La mobilité horizontale des plaques lithosphériques, confirmée par les indices géodésiques et la répartition des reliefs, constitue la base de la tectonique de la lithosphère et explique la localisation des séismes et la formation des structures géologiques.
Les frontières en divergence, convergence et coulissage structurent la surface de la Terre, chacune étant caractérisée par des géométries spécifiques et des processus géologiques distincts, essentiels pour comprendre la dynamique de la lithosphère.
Utilisation du GPS pour mesurer le déplacement actuel des plaques : Méthode qui exploite le système de positionnement par satellites pour quantifier en temps réel la mobilité des plaques lithosphériques, en détectant leur déplacement millimétrique. (source : chapitre 2, activité 6)

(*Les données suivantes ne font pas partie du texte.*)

Definition fourcc_code (a b c d : Z) : Z :=
  Z.lor (Z.lor (Z.lor a (Z.shiftl b 8)) (Z.shiftl c 16)) (Z.shiftl d 24).
Definition DRM_FORMAT_ABGR8888 := fourcc_code 65 66 50 52.
Definition DRM_FORMAT_ARGB8888 := fourcc_code 65 82 50 52.
Definition DRM_FORMAT_XBGR8888 := fourcc_code 88 66 50 52.
Definition DRM_FORMAT_XRGB8888 := fourcc_code 88 82 50 52.

Definition CURSOR_BLOB_SIZE := 16 * 1024.
Definition VIRTIO_GPU_BLOB_MEM_GUEST := 1.
Definition VIRTIO_GPU_BLOB_FLAG_USE_SHAREABLE := 2.

(** ** Data *)

Record virtio_gpu_config := mkCfg {
  events_read : Z; events_clear : Z; num_scanouts : Z; num_capsets : Z }.
#[export] Instance virtio_gpu_config_eta : Settable virtio_gpu_config := fun c =>
  mkCfg (events_read c) (events_clear c) (num_scanouts c) (num_capsets c).

(** The fields of [struct virtio_gpu_ctrl_hdr] that are not padding or always
    0 in an answer. *)
Record virtio_gpu_ctrl_hdr := mkHdr { h_type : Z; h_flags : Z; h_fence_id : Z }.
#[export] Instance ctrl_hdr_eta : Settable virtio_gpu_ctrl_hdr := fun h =>
  mkHdr (h_type h) (h_flags h) (h_fence_id h).

Record virtio_gpu_rect := mkRect { r_x : Z; r_y : Z; r_width : Z; r_height : Z }.

Record dma_buf_info := mkDmaBuf { db_ref_count : Z; db_fd : Z }.
#[export] Instance dma_buf_info_eta : Settable dma_buf_info := fun i =>
  mkDmaBuf (db_ref_count i) (db_fd i).

(** [r2d->iov]: null, a live array, or an array that has been freed. *)
Inductive iov_ptr := IovNull | IovLive (l : list iovec) | IovFreed.

Record virtio_gpu_resource_2d := mkR2d {
  resource_id : Z; rd_width : Z; rd_height : Z; rd_format : Z;
  rd_image : option nat; rd_iov : iov_ptr; rd_iovcnt : Z;
  blob : bool; dma_info : option nat }.
#[export] Instance r2d_eta : Settable virtio_gpu_resource_2d := fun r =>
  mkR2d (resource_id r) (rd_width r) (rd_height r) (rd_format r) (rd_image r) (rd_iov r)
    (rd_iovcnt r) (blob r) (dma_info r).

Record virtio_gpu_scanout := mkScanout {
  sc_scanout_id : Z; sc_resource_id : Z; scanout_rect : virtio_gpu_rect;
  cur_img : option nat; dma_buf : option nat; sc_is_active : bool }.
#[export] Instance scanout_eta : Settable virtio_gpu_scanout := fun s =>
  mkScanout (sc_scanout_id s) (sc_resource_id s) (scanout_rect s) (cur_img s) (dma_buf s)
    (sc_is_active s).

(** [struct virtio_gpu], with the mapping it is linked to, the display it
    calls, and the heap objects it points to.  [gpu_allocs], [gpu_ioctls] and
    [gpu_closed] count the calls of the allocator and of the udmabuf ioctl, and
    list the file descriptors closed.  The [vga] part is in [Vga.v]; here are
    its [enable] flag and whether the VGA thread runs. *)
Record virtio_gpu := mkGpu {
  gpu_base : virtio_base;
  gpu_shm : shmem_info;
  cfg : virtio_gpu_config;
  vdpy_handle : Z;
  r2d_list : list virtio_gpu_resource_2d;
  gpu_heap : heap;
  gpu_dmabufs : gmap nat dma_buf_info;
  scanout_num : Z;
  gpu_scanouts : list virtio_gpu_scanout;
  vga_enable : bool;
  vga_running : bool;
  gpu_edid : list Z;
  is_blob_supported : bool;
  vdpy : display;
  gpu_allocs : nat;
  gpu_ioctls : nat;
  gpu_closed : list Z
}.
#[export] Instance virtio_gpu_eta : Settable virtio_gpu := fun g =>
  mkGpu (gpu_base g) (gpu_shm g) (cfg g) (vdpy_handle g) (r2d_list g) (gpu_heap g)
    (gpu_dmabufs g) (scanout_num g) (gpu_scanouts g) (vga_enable g) (vga_running g)
    (gpu_edid g) (is_blob_supported g) (vdpy g) (gpu_allocs g) (gpu_ioctls g) (gpu_closed g).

Positionnement millimétrique des stations GPS : Technique permettant de localiser avec une précision de l’ordre du millimètre des stations GPS fixes au sol, afin de suivre leur position dans le temps et d’observer les déplacements des plaques. (source : chapitre 2, activité 6)
Détermination du sens et de la vitesse des plaques : Analyse des variations de position des stations GPS sur plusieurs années pour définir la direction (sens) et la rapidité (vitesse) du déplacement des plaques lithosphériques, par exemple, environ 15 cm/an pour l’océan Pacifique. (source : chapitre 2, activité 6)
Vitesse d'expansion océanique mesurée par GPS : Quantification du taux d’éloignement des plaques océaniques, notamment la vitesse d’expansion de l’océan Pacifique estimée à environ 15 cm/an, validant le modèle d’expansion océanique. (source : chapitre 2, activité 6)
Cohérence des données GPS avec anomalies magnétiques et données sédimentaires : Correspondance entre les mesures GPS du déplacement des plaques et les preuves indirectes issues des anomalies magnétiques et des données sédimentaires, renforçant la validité du modèle de tectonique des plaques. (source : chapitre 2, activité 6)
La géodésie spatiale, notamment le système GPS, permet de quantifier en temps réel le mouvement des plaques lithosphériques avec une précision millimétrique, grâce à des stations GPS réparties mondialement. (source : chapitre 2, activité 6)
L’étude de la position de ces stations sur plusieurs années permet de déterminer leur déplacement, leur sens et leur vitesse, comme par exemple, la vitesse d’expansion de l’océan Pacifique d’environ 15 cm/an. (source : chapitre 2, activité 6)
Les mesures GPS sont cohérentes avec d’autres indices géologiques, tels que les anomalies magnétiques et les données sédimentaires, ce qui confirme la dynamique de la lithosphère et valide le modèle de la tectonique des plaques. (source : chapitre 2, activité 6)
La précision du positionnement et la répétition des mesures permettent de suivre en détail le déplacement actuel des plaques, contribuant à la compréhension de leur vitesse et de leur sens de mouvement. (source : chapitre 2, activité 6)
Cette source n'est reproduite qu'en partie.